Der Ritter an Maxens Seite, der sieht ihn an und spricht:
»Ihr seid so roth an den Schultern, mein Fürst, ist Blut dieß nicht?«
»»Ei guter Freund, laß roth sein; dich trügt der Augen Schein,
Es wird wohl nur ein Lappen vom Purpurmantel sein.

Ha bravo, Brüder, vorwärts!««– Wie von den bebenden Mauern,
Gleich Blüthenflocken im Lenze, die Kugeln niederschauern!
Allmächt'ger Gott, laut krachend sinkt dort das Bollwerk ein,
Und niederpoltert donnernd das rauchende Gestein!

»»Hinan! hinan!«« – Sie stürmen durch Schuttgeröll' empor,
Ha, lustig wirbeln die Trommeln, laut jauchzt der Siegeschor!
Den Todten Friede! – Jetzt stürzen vom Walle Ungarns Fahnen,
Und Habsburgs erstes Banner grüßt von der Burg der Ahnen.

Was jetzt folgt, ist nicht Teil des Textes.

(* ===== verification/WindowCreate.v ===== *)
(** * Windows: creation

    [create_window] adds one window: at the head of the unlinked list of its
    parent, or as a root of its desktop.  The invariant of the state is kept. *)

From stdpp Require Import base list gmap fin_maps.
From S2P Require Import Prelude Atom AtomThms UserHandle UserHandleThms Region Window WindowOps.
From S2P Require Import WindowTree WindowLink WindowParent WindowInv WindowDestroy.

Open Scope Z_scope.
Open Scope server_scope.

(** ** The heap with one more window *)

Definition host (w : Z) (rq : window) : window := set_w_unlinked (w :: w_unlinked rq) (set_w_refs (w_refs rq + 1) rq).

Definition created_map (W : winmap) (q w : Z) (r : window) : winmap := <[w:=r]> (alter (host w) q W).

Section created.
Context (W : winmap) (q w : Z) (r : window).
Context (Hf : forest_ok W) (Hfresh : W !! w = None) (Hw : w ≠ 0) (Hq : q ≠ 0 → is_Some (W !! q)).
Context (Hparent : w_parent r = q) (Hlists : w_children r = [] ∧ w_unlinked r = []) (Hlink : w_is_linked r = false).
Context (Hh : w_handle r ≠ 0) (Hentry : w_entry r = home r) (Hrefs : w_refs r = 1).

Lemma created_self : created_map W q w r !! w = Some r.
Proof. apply lookup_insert_eq. Qed.

Lemma created_other x : x ≠ w → created_map W q w r !! x = if decide (x = q) then host w <$> W !! x else W !! x.
Proof.
  intros Hx. unfold created_map. rewrite lookup_insert_ne by done. destruct (decide (x = q)) as [->|Hne].
  - by rewrite lookup_alter_eq.
  - by rewrite lookup_alter_ne.
Qed.

Lemma created_added : added W (created_map W q w r) w r.
Proof.
  pose proof (fo_tree _ Hf) as HW. destruct Hlists as [Hc Hu]. split.
  - done.
  - apply created_self.
  - split_and!; try done. unfold uses. rewrite Hc, Hu, (proj2 (Z.eqb_neq _ 0)) by done. done.
  - rewrite Hparent. exact Hq.
  - intros x Hx. rewrite created_other by done. rewrite Hparent. destruct (decide (x = q)) as [->|Hne].
    + destruct (W !! q) as [rq|] eqn:Hrq; constructor. rewrite bool_decide_eq_true_2 by done.
      pose proof (t_refs _ HW q rq Hrq) as E. split_and!; try done. unfold uses in *. cbn in *. lia.
    + rewrite bool_decide_eq_false_2 by done. destruct (W !! x) as [rx|] eqn:Hrx; constructor.
      split_and!; try done. apply (t_refs _ HW x rx Hrx).
Qed.

Lemma created_forest : forest_ok (created_map W q w r).
Proof.
  pose proof (fo_tree _ Hf) as HW. pose proof (tree_added_ok W _ w r HW created_added) as HW'. split; [done| |].
  - intros x rx Hx. destruct (decide (x = w)) as [E|Hne].
    { rewrite E, created_self in Hx. injection Hx as <-. rewrite <-(t_refs _ HW' w r created_self). lia. }
    rewrite created_other in Hx by done. destruct (decide (x = q)) as [E|Hnq]; [|by apply (fo_used _ Hf x)].
    destruct (W !! x) as [rx0|] eqn:Hrx; [|done]. injection Hx as <-. pose proof (fo_used _ Hf x rx0 Hrx). unfold uses in *. cbn in *. lia.
  - intros x rx Hx. destruct (decide (x = w)) as [E|Hne].
    { rewrite E, created_self in Hx. injection Hx as <-. destruct Hlists as [-> _]. exists [], []. done. }
    assert (∃ rx0, W !! x = Some rx0 ∧ w_children rx = w_children rx0) as (rx0 & Hrx0 & ->).
    { rewrite created_other in Hx by done. destruct (decide (x = q)); [|eauto]. destruct (W !! x) as [rx0|]; [|done]. injection Hx as <-. eauto. }
    eapply zordered_ext; [|by apply (fo_zorder _ Hf x)]. intros c Hcin. unfold topmost_in.
    destruct (t_children _ HW x rx0 c Hrx0 Hcin) as (rc & Hrc & _). rewrite created_other by congruence.
    rewrite Hrc. by destruct (decide (c = q)).
Qed.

Als eingestürmt die Sieger, sehn sie in weiten Hallen
Die Leichen magyar'scher Krieger, wie Hügel an Hügel sich ballen,
Die Lebenden stehn daneben, den Säbel im Arm gezückt,
Ein Seraphchor, der schützend auf theure Gräber blickt.

Max trat zu ihrem Führer und drückt ihm sanft die Hand:
»»Zieht hin, ihr edlen Streiter, in Frieden in euer Land,
Wenn Feinde gleich, doch ehr' ich solch kräftiges Geschlecht.
O kämpften einst vereint wir für ein Land und ein Recht!««

Er sprach's; da faßt ihn Fieber, Blut aus der Wunder bricht,
Er sinkt in Freundesarme mit bleichem Angesicht;
Auf einer Bahre trugen sie ihn ins stille Gemach,
Doch Preis dem Herrn! bald ward er aus schwerem Schlummer wach.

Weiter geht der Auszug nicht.